While checking out a hobby shop yesterday (see other post), I got to talking with a clerk about the new Thomas in large scale. We thumbed through the new catalog, and I was surprised to see that not only is Bachmann making a Thomas set, but separate sale Thomas, Annie, and Claribel. I was shocked, however, that they are also making Percy and the troublesome trucks as a set and separate sale items as well! This is excellent news!! I don't need the bmann track or transformer, but those locos and cars will definetly be welcome additions!! 

Having had several young guys over, Percy seems to be the second favorite, after Thomas, of course..


----------



## parkdesigner (Jan 5, 2008)

Mark - you've been missing out! This was reported three weeks ago









What I want to know is WHEN they will be available...


----------



## Nicholas Savatgy (Dec 17, 2008)

*I received my Bachmann catalog today and as Mark said these items will be avalable but it doesnt say when. it also said that these sets have a lifetime warranty? thats something new. the sets are 385.00 each, or the engines are 200.00 each or 70.00 for the cars and thats retail so price should be reasonalbe for street prices lets just hope they run well for the kids...*


----------



## cudak888 (Mar 22, 2008)

I'd like to see the actual product photos for one - everything so far has been their HO-scale models photoshopped on Bachmann G-scale rails. 

-Kurt 

P.S.: You might get a kick out of this:








http://sodorscratchbuilding.ne1.net/


----------



## Bucksco (Jan 4, 2008)

The Thomas sets will arrive around the third quarter so I would say toward the end of the summer. I have some photos of the pre-production pieces and they look very nice indeed! I will post them as soon as I have clearance to do so. 

Jack


----------



## Crosshead (Feb 20, 2008)

Jack, 

That's great news! Any chance there's more of that sort of information coming, on maybe some more prototype related Large Scale items? The Bach Board has been a little dried up of late. 

Richard C.


----------



## Spule 4 (Jan 2, 2008)

Thanks Jack, looking forward to the photos when you are allowd to post them. 

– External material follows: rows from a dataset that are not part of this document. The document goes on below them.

(** Whatever the service answers, a normal search sends the search POST
    first and after it at most one request, a GET: it never fetches a
    second batch. *)
Theorem normal_search_at_most_one_fetch :
  sent_requests (trace (_normal_search net extras_default config cfg s).1)
    = sent_requests (trace s) ++ [the_post]
  \/ exists g, p_method g = "GET" /\
       sent_requests (trace (_normal_search net extras_default config cfg s).1)
       = sent_requests (trace s) ++ [the_post; g].
Proof.
  remember (_normal_search net extras_default config cfg s) as run eqn:Hrun.
  unfold _normal_search in Hrun. unfold bind at 1 in Hrun. rewrite search_run in Hrun.
  match type of Hrun with context [after_call config s extras_default ?evs] =>
    set (s1 := after_call config s extras_default evs) in Hrun end.
  assert (Hs1 : sent_requests (trace s1) = sent_requests (trace s) ++ [the_post])
    by (subst s1; cbn [trace after_call]; autorewrite with traces; reflexivity).
  assert (Hlog : forall l m a,
            sent_requests (trace ((log l m ;;; ret a) s1 : state * result json).1)
            = sent_requests (trace s) ++ [the_post]).
  { intros. unfold bind, log, emit, ret. cbn [fst trace].
    rewrite sent_requests_app, Hs1. apply app_nil_r. }
  destruct (json_outcome _) as [search_res|e]; [|subst run; left; exact Hs1].
  unfold bind at 1, lift at 1 in Hrun.
  destruct (py_in "result" search_res) as [[|]|e]; cbn [negb] in Hrun;
    [| subst run; left; apply Hlog | subst run; left; exact Hs1].
  unfold bind at 1, lift at 1 in Hrun.
  destruct (py_getitem "result" search_res) as [r|e]; [|subst run; left; exact Hs1].
  unfold bind at 1, lift at 1 in Hrun.
  destruct (py_iter r) as [all_results|e]; [|subst run; left; exact Hs1].
  destruct (_build_pages all_results 10) as [|page0 rest].
  - subst run. left. apply Hlog.
  - unfold bind at 1, lift at 1 in Hrun.
    destruct (_build_fetch_url config page0) as [built_url|e];
      [|subst run; left; exact Hs1].
    unfold bind at 1, lift at 1 in Hrun.
    destruct (py_getitem "id" search_res) as [query_id|e];
      [|subst run; left; exact Hs1].
    rewrite fetch_run in Hrun. subst run. right. cbn [fst trace after_call].
    eexists. split; [|rewrite sent_requests_app, round_trip_sent, Hs1, <- app_assoc;
                      reflexivity].
    reflexivity.
Qed.

End NormalSearchMore.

I am still wondering if Percy could be"Dethomasized" and made into a conventional UK outline loco?


----------



## Bucksco (Jan 4, 2008)

Hi Garrett, 
When producing items in the Thomas line you are at the mercy of the licensor. You can design it any way you want but then it has to be submitted for approval and it most likely would have to be redesigned to be more faithful to the licensed concept. In other words Thomas and Percy will be very faithfull to the TV versions 

Hi Richard, 
I will certainly monitor the forums and provide info when possible. The Narrow Gauge long caboose and the Thomas items are this years large scale releases. I'm sure there will be more to come in the future!


----------



## cudak888 (Mar 22, 2008)

Posted By Bucksco on 03/28/2009 7:30 AM
Hi Garrett, 
When producing items in the Thomas line you are at the mercy of the licensor. You can design it any way you want but then it has to be submitted for approval and it most likely would have to be redesigned to be more faithful to the licensed concept. In other words Thomas and Percy will be very faithfull to the TV versions 

Hi Richard, 
I will certainly monitor the forums and provide info when possible. The Narrow Gauge long caboose and the Thomas items are this years large scale releases. I'm sure there will be more to come in the future! 

Glad to hear that some effort will be put into getting the proportions right - as opposed to the Lionel production of a few years ago. 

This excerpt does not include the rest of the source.